Ho letto con grande interesse la notizia secondo cui la Danimarca sta valutando seriamente l’idea di sostituire il software Microsoft nei suoi uffici pubblici con soluzioni open source come Linux e LibreOffice. E trovo che sia una decisione non solo coraggiosa, ma anche profondamente sensata dal punto di vista della sicurezza informatica.

Quando si parla di software governativo, si parla di infrastrutture critiche, di gestione dei dati dei cittadini, di processi decisionali delicatissimi. Eppure, per anni, molti governi hanno affidato tutto questo a software chiuso, spesso straniero, senza sapere davvero cosa ci sia sotto il cofano. Il codice sorgente, in questi casi, è una scatola nera. Nessuno può ispezionarlo, verificarne la qualità, controllare la presenza di vulnerabilità o — peggio — di comportamenti nascosti.

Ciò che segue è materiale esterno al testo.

(** A read of such a revision agrees. *)
Lemma mod_getRev_eq fuel t M key revision withPrev :
  Rep cfg t M -> readsRight t M key revision -> key <> [] -> (length (M key) <= fuel)%nat ->
  mod_getRev fuel t key revision withPrev = dbKv_getRev fuel t key revision withPrev.
Proof.
  intros HR Hnp Hne Hf. unfold mod_getRev, dbKv_getRev. f_equal. unfold mod_getRevBody, getRevBody.
  destruct (cur_open t DbiRev) as [c|e| |] eqn:Ec; try done.
  destruct (cur_get t c key SetRange) as [c1 [[k v]|e| |]] eqn:Eg; try done.
  destruct (beqb_spec k key) as [->|]; cbn [negb]; [|done].
  destruct (keyrecord_FromBytes keyrecord_zero key v) as [krec|e| |] eqn:Er; try done.
  destruct (skipNewer fuel t c1 krec revision true []) as [[[[c2 krec2] next] err]|e| |] eqn:Ew; try done.
  destruct err as [e|]; [done|]. destruct (keyrev_isdel (kr_rev krec2)) eqn:Ed; [done|].
  destruct (chain_read fuel t M key revision c c1 v krec c2 krec2 next) as (pre & seg & h & below & item & HM & Hl & Hnew & -> & Hread); try done.
  rewrite Hread, (mod_readChain_ok t _ _ _ item Hread); [done|..|by left|].
  - apply Forall_fmap. eapply Forall_impl; [exact Hl|]. cbn. intros x [Hx Hok]. split; [by apply hrec_rev_u64|].
    unfold isLive in Hx. by apply negb_true_iff.
  - intros p r1 r2 q Heq. apply fmap_app_inv in Heq as (p1 & s1 & -> & Heq & Hs). symmetry in Heq.
    apply fmap_cons_inv in Heq as (h1 & s2 & -> & Heq & ->). symmetry in Heq. apply fmap_cons_inv in Heq as (h2 & s3 & -> & _ & ->).
    assert (newer revision h1 = true) as Hn1.
    { destruct s3 as [|x s3] using rev_ind; [change (p1 ++ [h1; h2]) with (p1 ++ [h1] ++ [h2]) in Hs|change (p1 ++ h1 :: h2 :: s3 ++ [x]) with (p1 ++ (h1 :: h2 :: s3) ++ [x]) in Hs];
        rewrite app_assoc in Hs; apply app_inj_tail in Hs as [-> _]; apply Forall_app in Hnew as [_ Hnew]; by apply Forall_cons in Hnew as [? _]. }
    apply andb_true_iff in Hn1 as [_ Hlt%Z.ltb_lt].
    rewrite Hs in HM, Hl. apply Forall_app in Hl as [_ [[Hl1 _] [[Hl2 _] _]%Forall_cons]%Forall_cons].
    apply (Hnp (pre ++ p1) h1 h2 (s3 ++ below)); [by rewrite HM, <- !app_assoc|done..].
Qed.

End Read.

(** ** deleteRange *)

(** A record up to its key. *)
Definition sameRec (x : heldrec) (krec : keyrecord) : Prop := kr_rev x.1 = kr_rev krec /\ kr_lease x.1 = kr_lease krec.

(** The same outcome, with such records in it. *)
Definition sameDelete `{Mdb} (r : res (txn * (list heldrec * Z))) (r' : res (txn * (list keyrecord * Z))) : Prop :=
  match r, r' with
  | Ok (t, (items, n)), Ok (t', (items', n')) => t = t' /\ n = n' /\ Forall2 sameRec items items'
  | Err e, Err e' => e = e'
  | Panic, Panic | NoFuel, NoFuel => True
  | _, _ => False
  end.

Lemma overKey_same k x krec : sameRec x krec -> sameRec (mod_overKey k x) krec.
Proof. destruct x as [y [|]]; done. Qed.

Lemma refillKeys_same `{HostSlices} cap k prev items prev' items' :
  sameRec prev prev' -> Forall2 sameRec items items' ->
  exists cap1 prev1 items1, mod_refillKeys cap k prev items = (cap1, prev1, items1) /\ sameRec prev1 prev' /\ Forall2 sameRec items1 items'.
Proof.
  intros Hp Hi. unfold mod_refillKeys. destruct (refill cap (blen k)).
  - eexists _, _, _. split; [done|]. split; [done|]. apply Forall2_fmap_l. eapply Forall2_impl; [exact Hi|]. done.
  - eexists _, _, _. split; [done|]. split; [by apply overKey_same|]. apply Forall2_fmap_l. eapply Forall2_impl; [exact Hi|].
    intros x y. apply overKey_same.
Qed.

(** Decoding takes nothing but the lease from the record it is decoded into. *)
Lemma rereadRecord_same x krec k v : sameRec x krec ->
  match rereadRecord x.1 k v, rereadRecord krec k v with
  | Ok (p, e), Ok (p', e') => e = e' /\ sameRec (p, true) p' /\ (e = None -> p = p')
  | Err e, Err e' => e = e'
  | Panic, Panic | NoFuel, NoFuel => True
  | _, _ => False
  end.
Proof.
  intros [Hr Hl]. unfold rereadRecord, keyrecord_FromBytes. destruct (blen v <? 11); [done|].
  destruct (sumOk k v) as [[|]|e| |]; cbn [rbind negb]; try done. destruct (slice v 0 8) as [hd|e| |]; cbn [rbind]; try done.
  destruct (Uint64 hd) as [u|e| |]; cbn [rbind]; try done. destruct (slice v 8 (blen v)) as [tl|e| |]; cbn [rbind]; try done.
  by rewrite Hl.
Qed.

(** Whatever the slices, a delete leaves the same contents, counts the same and returns
    the same revisions and leases; fails alike. *)
Lemma mod_deleteRangeLoop_same (cfg : config) `{Mdb} `{HostSlices} fuel t c r cap rev subrev epoch key end_ prev prev' items items' count :
  sameRec prev prev' -> Forall2 sameRec items items' ->
  sameDelete (mod_deleteRangeLoop cfg fuel t c r cap rev subrev epoch key end_ prev items count)
    (deleteRangeLoop cfg fuel t c r rev subrev epoch key end_ prev' items' count).
Proof.
  revert t c r cap prev prev' items items' count.
  induction fuel as [|fuel IH]; intros t c r cap prev prev' items items' count Hp Hi; [done|].
  cbn [mod_deleteRangeLoop deleteRangeLoop]. destruct r as [[k v]|e| |]; [|by destruct e|done..].
  destruct (refillKeys_same cap k prev items prev' items' Hp Hi) as (cap1 & prev1 & items1 & -> & Hp1 & Hi1).
  destruct (blen v <? 12); [done|]. destruct ((blen end_ =? 0) && _); [done|]. destruct ((0 <? blen end_) && _); [done|].
  pose proof (rereadRecord_same prev1 prev' k v Hp1) as Hrr.
  destruct (rereadRecord prev1.1 k v) as [[p e]|e| |], (rereadRecord prev' k v) as [[p' e']|e'| |]; try done; cbn [rbind].
  destruct Hrr as (<- & Hs & _). pose proof Hs as [Hrev _]. cbn [fst] in Hrev. rewrite Hrev.
  destruct (negb (keyrev_isdel (kr_rev p')) && _ && _); [done|]. destruct (keyrev_isdel (kr_rev p')); cbn [rbind].
  - destruct (blen end_ =? 0); [by destruct e|]. destruct (cur_get t c k NextNoDup). by apply IH.
  - destruct (writeTombstone t k _ epoch) as [t1|e1| |]; cbn [rbind]; try done.
    assert (Forall2 sameRec (items1 ++ [(p, if isErr e then prev1.2 else true)]) (items' ++ [p'])) as Hi2 by (apply Forall2_app; [done|by constructor]).
    destruct (blen end_ =? 0); [done|]. destruct (cur_get t1 c k NextNoDup). by apply IH.
Qed.

Lemma mod_deleteRange_same (cfg : config) `{Mdb} `{HostSlices} fuel t rev subrev epoch key end_ :
  match mod_deleteRange cfg fuel t rev subrev epoch key end_, dbKv_deleteRange cfg fuel t rev subrev epoch key end_ with
  | Ok (t, (items, n)), Ok (t', (items', n')) =>
      t = t' /\ n = n' /\ Forall2 (fun x y => kr_rev x = kr_rev y /\ kr_lease x = kr_lease y) items items'
  | Err e, Err e' => e = e'
  | Panic, Panic | NoFuel, NoFuel => True
  | _, _ => False
  end.
Proof.
  unfold mod_deleteRange, dbKv_deleteRange. destruct (cur_open t DbiRev) as [c|e| |]; cbn [rbind]; try done.
  destruct (cur_get t c key SetRange) as [c1 r].
  pose proof (mod_deleteRangeLoop_same cfg fuel t c1 r (append_cap (blen key)) rev subrev epoch key end_
    (keyrecord_zero, false) keyrecord_zero [] [] 0 ltac:(done) ltac:(constructor)) as Hs. unfold sameDelete in Hs.
  destruct (mod_deleteRangeLoop _ _ _ _ _ _ _ _ _ _ _ _ _ _) as [[t1 [xs n]]|e| |],
    (deleteRangeLoop _ _ _ _ _ _ _ _ _ _ _ _ _) as [[t2 [ys n']]|e'| |]; cbn [rbind] in *; try done.
  destruct Hs as (<- & <- & Hs). split; [done|]. split; [done|]. by apply Forall2_fmap_l.
Qed.

(** A single key is returned as it was found. *)
Lemma mod_deleteRange_one (cfg : config) `{Mdb} `{HostSlices} fuel t rev subrev epoch key :
  mod_deleteRange cfg fuel t rev subrev epoch key [] = dbKv_deleteRange cfg fuel t rev subrev epoch key [].
Proof.
  unfold mod_deleteRange, dbKv_deleteRange. destruct (cur_open t DbiRev) as [c|e| |]; cbn [rbind]; try done.
  destruct (cur_get t c key SetRange) as [c1 r]. destruct fuel as [|fuel]; [done|]. cbn [mod_deleteRangeLoop deleteRangeLoop].
  destruct r as [[k v]|e| |]; [|by destruct e|done..].
  assert (exists cap, mod_refillKeys (append_cap (blen key)) k (keyrecord_zero, false) [] = (cap, (keyrecord_zero, false), [])) as [cap ->]
    by (unfold mod_refillKeys; destruct (refill _ _); by eexists).
  change (blen [] =? 0) with true. change (0 <? blen []) with false. cbn [andb fst snd].
  destruct (blen v <? 12); [done|]. destruct (negb (beqb k key)); [done|].
  destruct (rereadRecord keyrecord_zero k v) as [[p e]|e| |]; cbn [rbind]; try done.
  destruct (_ && _ && _); [done|]. destruct (keyrev_isdel (kr_rev p)); cbn [rbind]; [by destruct e|].
  destruct (writeTombstone t k _ epoch) as [t1|e1| |]; done.
Qed.

(** ** A delete of one key that returns its value *)

Lemma tombstone_rev upper lower : is_u64 (newkeyrev upper lower true) /\ keyrev_isdel (newkeyrev upper lower true) = true.
Proof.
  unfold newkeyrev. set (a := u64 _). assert (is_u64 a) as Ha by apply u64_range. unfold revMaskDelete. change (Z.shiftl 1 1) with 2. split.
  - assert (0 <= Z.lor a 2) by (apply Z.lor_nonneg; unfold is_u64 in Ha; lia). split; [done|].
    destruct (Z.eq_dec (Z.lor a 2) 0) as [->|Hne]; [lia|]. apply Z.log2_lt_pow2; [lia|]. rewrite Z.log2_lor by (unfold is_u64 in Ha; lia).
    destruct (Z.eq_dec a 0) as [->|Ha0]; [by vm_compute|]. apply Z.max_lub_lt; [|by vm_compute]. apply Z.log2_lt_pow2; unfold is_u64 in Ha; lia.
  - rewrite keyrev_isdel_testbit, Z.lor_spec. by rewrite orb_true_r.
Qed.

(** A record put in a dup-sorted table comes first or leaves the first one there. *)
Lemma dups_vput_head k x v vs l : dups k l = v :: vs ->
  dups k (vput true k x l) = x :: v :: vs \/ exists ws, dups k (vput true k x l) = v :: ws.
Proof.
  induction l as [|[k' v'] l IH]; [done|]. rewrite dups_cons. cbn [vput]. destruct (bcompare k k') eqn:Ec.
  - apply bcompare_eq in Ec as <-. rewrite decide_True by done. intros [= -> E]. destruct (bcompare x v).
    + right. rewrite dups_cons, decide_True by done. by eexists.
    + left. by rewrite !dups_cons, !decide_True, E by done.
    + right. rewrite dups_cons, decide_True by done. by eexists.
  - intros E. left. rewrite !dups_cons, decide_True by done. by rewrite E.
  - assert (k' <> k) as Hne by (intros ->; by rewrite bcompare_refl in Ec). rewrite decide_False by done.
    intros E. rewrite dups_cons, decide_False by done. by apply IH.
Qed.

Section Delete.
Context (cfg : config) `{DifferOk} `{SnappyOk} `{MdbOk} `{HostSlices}.

(** A read at the revision of a record that was the first of its key, and is so still or
    has one tombstone before it. *)
Lemma mod_getRev_first fuel t key v krec vs rev :
  key <> [] -> keyrecord_FromBytes keyrecord_zero key v = Ok krec -> is_u64 rev -> keyrev_isdel rev = true ->
  dups key (view t DbiRev) = keyrecord_Bytes (mkKeyrecord key rev 0) [] :: v :: vs \/ dups key (view t DbiRev) = v :: vs ->
  mod_getRev fuel t key (keyrev_upper (kr_rev krec)) false = dbKv_getRev fuel t key (keyrev_upper (kr_rev krec)) false.
Proof.
  intros Hne Ek Hu Hd Hdup. apply mod_getRev_short. intros c c1 w krec1 c2 krec2 next Ec Eg Er Ew Hl.
  pose proof (cur_open_dbi _ _ _ Ec) as Hc.
  assert (forall n c krec', kr_rev krec' = kr_rev krec -> skipNewer n t c krec' (keyrev_upper (kr_rev krec)) true []
            = Ok (c, krec', [], None)) as Hstop.
  { intros n c' krec' Hk. destruct n; cbn [skipNewer]; by rewrite Hk, Z.ltb_irrefl, andb_false_r. }
  destruct Hdup as [Hdup|Hdup]; (edestruct (cur_seek t c key) as (c' & E & Hc' & Hp); [done|rewrite Hc; exact Hdup|]);
    rewrite E in Eg; injection Eg as <- <-.
  - pose proof (keyrecord_roundtrip keyrecord_zero (mkKeyrecord key rev 0) Hu ltac:(unfold is_u64; cbn; lia)) as Ert.
    cbn [kr_key kr_rev kr_lease] in Ert. rewrite Ert in Er. apply Ok_inj in Er as <-.
    destruct fuel as [|fuel]; cbn [skipNewer kr_rev] in Ew; rewrite Hd in Ew.
    { destruct (_ && _); [done|]. by apply Ok_inj in Ew; injection Ew as _ _ <-. }
    destruct (_ && _); [|by apply Ok_inj in Ew; injection Ew as _ _ <-].
    destruct (cur_nextDup t c' key (keyrecord_Bytes (mkKeyrecord key rev 0) []) [] (v :: vs)) as (c3 & Hc3 & Eg & _);
      [by rewrite Hc', Hc|done|by rewrite Hc', Hc|]. rewrite Eg in Ew.
    destruct (keyrecord_FromBytes _ key v) as [krec3|e| |] eqn:E3; try done.
    rewrite Hstop in Ew; [by apply Ok_inj in Ew; injection Ew as _ _ <-|].
    unfold keyrecord_FromBytes in E3, Ek. go_inv. done.
  - rewrite Ek in Er. apply Ok_inj in Er as <-. rewrite Hstop in Ew by done. by apply Ok_inj in Ew; injection Ew as _ _ <-.
Qed.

L’open source non è la soluzione magica a tutti i problemi, ma almeno offre un principio fondamentale: la trasparenza. Se posso leggere il codice, posso capire cosa fa il sistema. Posso auditare, posso correggere, posso rafforzare. E posso anche decidere di auto‑ospitare i servizi, mantenendo la sovranità sui dati, senza dover dipendere da cloud o server collocati all’estero.

In Germania, nello Schleswig‑Holstein, stanno già migrando migliaia di postazioni pubbliche a un intero ecosistema open: non solo LibreOffice, ma anche Nextcloud, Thunderbird, Univention e altro ancora. È una scelta politica, ma soprattutto strategica: evitare il vendor lock‑in, contenere i costi e aumentare la sicurezza. Perché fidarsi ciecamente di soluzioni chiuse significa anche esporsi a rischi che non si possono nemmeno misurare, perché non li puoi vedere.

In ambienti sensibili, il software deve essere verificabile. Non si può pretendere fiducia cieca da chi ha responsabilità pubbliche. Ed è proprio questo il punto: la sicurezza informatica non si compra in licenza, si costruisce — anche con scelte radicali come questa. Serve, ovviamente, un impegno serio sul fronte del supporto, della formazione e della manutenzione. L’open source non è gratis in senso assoluto, e pensare di usarlo senza investire è un errore. Ma nel lungo periodo, è un investimento che paga, anche in termini di resilienza e indipendenza.

Io credo che la strada sia questa. Se un governo non può vedere il codice che usa, allora quel codice non dovrebbe essere usato affatto.